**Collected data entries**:
_____

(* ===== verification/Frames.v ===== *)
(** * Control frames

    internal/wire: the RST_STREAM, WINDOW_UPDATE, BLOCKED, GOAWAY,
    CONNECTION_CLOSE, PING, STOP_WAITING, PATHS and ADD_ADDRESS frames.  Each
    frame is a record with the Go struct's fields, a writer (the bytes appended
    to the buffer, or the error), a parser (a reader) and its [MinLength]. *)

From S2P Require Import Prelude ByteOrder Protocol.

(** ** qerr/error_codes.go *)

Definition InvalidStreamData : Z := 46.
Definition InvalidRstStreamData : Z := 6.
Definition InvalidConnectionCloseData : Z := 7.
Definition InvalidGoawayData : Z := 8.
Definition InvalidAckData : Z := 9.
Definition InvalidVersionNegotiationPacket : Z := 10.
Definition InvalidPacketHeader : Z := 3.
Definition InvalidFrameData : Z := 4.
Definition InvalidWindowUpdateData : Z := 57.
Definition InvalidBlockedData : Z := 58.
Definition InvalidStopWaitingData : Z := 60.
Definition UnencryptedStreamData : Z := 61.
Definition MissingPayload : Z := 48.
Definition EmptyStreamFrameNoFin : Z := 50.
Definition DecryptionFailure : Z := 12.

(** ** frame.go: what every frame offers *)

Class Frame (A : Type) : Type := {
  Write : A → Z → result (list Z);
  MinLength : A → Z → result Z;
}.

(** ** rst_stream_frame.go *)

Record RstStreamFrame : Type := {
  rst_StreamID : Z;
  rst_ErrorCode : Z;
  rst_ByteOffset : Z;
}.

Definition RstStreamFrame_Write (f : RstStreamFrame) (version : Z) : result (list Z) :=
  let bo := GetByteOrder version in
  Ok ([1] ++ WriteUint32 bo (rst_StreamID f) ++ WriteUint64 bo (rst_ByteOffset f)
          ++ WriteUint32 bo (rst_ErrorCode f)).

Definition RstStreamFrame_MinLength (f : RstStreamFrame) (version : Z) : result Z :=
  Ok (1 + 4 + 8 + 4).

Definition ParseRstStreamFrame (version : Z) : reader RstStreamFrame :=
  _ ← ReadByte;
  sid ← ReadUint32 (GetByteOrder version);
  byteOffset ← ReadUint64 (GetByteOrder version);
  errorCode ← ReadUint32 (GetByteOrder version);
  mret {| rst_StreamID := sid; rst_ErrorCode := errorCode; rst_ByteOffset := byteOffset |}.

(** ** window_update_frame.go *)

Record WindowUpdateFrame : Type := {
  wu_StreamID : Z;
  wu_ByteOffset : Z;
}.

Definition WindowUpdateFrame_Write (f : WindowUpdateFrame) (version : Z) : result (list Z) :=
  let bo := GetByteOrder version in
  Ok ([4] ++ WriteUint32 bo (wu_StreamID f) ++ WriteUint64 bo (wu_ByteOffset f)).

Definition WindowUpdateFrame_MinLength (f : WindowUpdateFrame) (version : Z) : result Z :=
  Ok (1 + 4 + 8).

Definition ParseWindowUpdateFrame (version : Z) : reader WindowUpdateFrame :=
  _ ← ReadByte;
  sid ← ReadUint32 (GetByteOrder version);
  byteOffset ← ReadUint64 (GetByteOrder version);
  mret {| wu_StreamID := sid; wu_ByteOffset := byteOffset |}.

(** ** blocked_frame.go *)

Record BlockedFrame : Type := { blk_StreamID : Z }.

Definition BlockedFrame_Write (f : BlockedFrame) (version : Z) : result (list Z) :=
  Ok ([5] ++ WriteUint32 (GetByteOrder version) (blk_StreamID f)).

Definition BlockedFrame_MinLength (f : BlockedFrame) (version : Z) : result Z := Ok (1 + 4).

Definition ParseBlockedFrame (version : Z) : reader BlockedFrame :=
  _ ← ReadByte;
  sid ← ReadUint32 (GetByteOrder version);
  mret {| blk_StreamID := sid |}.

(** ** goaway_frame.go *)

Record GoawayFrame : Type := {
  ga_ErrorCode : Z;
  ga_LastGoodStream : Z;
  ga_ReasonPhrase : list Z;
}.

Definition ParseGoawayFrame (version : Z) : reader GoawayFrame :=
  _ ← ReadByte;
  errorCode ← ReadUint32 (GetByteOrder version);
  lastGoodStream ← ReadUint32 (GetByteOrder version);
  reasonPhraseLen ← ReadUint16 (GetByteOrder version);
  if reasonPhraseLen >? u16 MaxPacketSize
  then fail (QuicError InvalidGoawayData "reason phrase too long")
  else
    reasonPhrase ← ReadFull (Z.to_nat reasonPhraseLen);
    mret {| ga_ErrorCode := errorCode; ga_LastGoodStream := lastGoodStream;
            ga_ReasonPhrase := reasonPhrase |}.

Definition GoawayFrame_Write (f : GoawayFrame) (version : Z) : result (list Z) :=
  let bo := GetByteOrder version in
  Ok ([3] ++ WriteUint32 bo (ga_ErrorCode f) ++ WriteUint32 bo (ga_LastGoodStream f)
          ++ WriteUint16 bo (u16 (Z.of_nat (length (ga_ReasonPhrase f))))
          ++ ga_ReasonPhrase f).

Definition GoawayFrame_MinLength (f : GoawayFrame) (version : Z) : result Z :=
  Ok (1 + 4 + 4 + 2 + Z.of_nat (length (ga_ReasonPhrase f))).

_____

**WHAT THE TASK ASKS**: Which lines above run from the one containing "Definition MissingPayload : Z := 48." down to the one containing "(** ** rst_stream_frame.go *)"? Repeat exactly those, both ends included, and nothing else.

**RESULT OF THIS TASK**:
Definition MissingPayload : Z := 48.
Definition EmptyStreamFrameNoFin : Z := 50.
Definition DecryptionFailure : Z := 12.

(** ** frame.go: what every frame offers *)

Class Frame (A : Type) : Type := {
  Write : A → Z → result (list Z);
  MinLength : A → Z → result Z;
}.

(** ** rst_stream_frame.go *)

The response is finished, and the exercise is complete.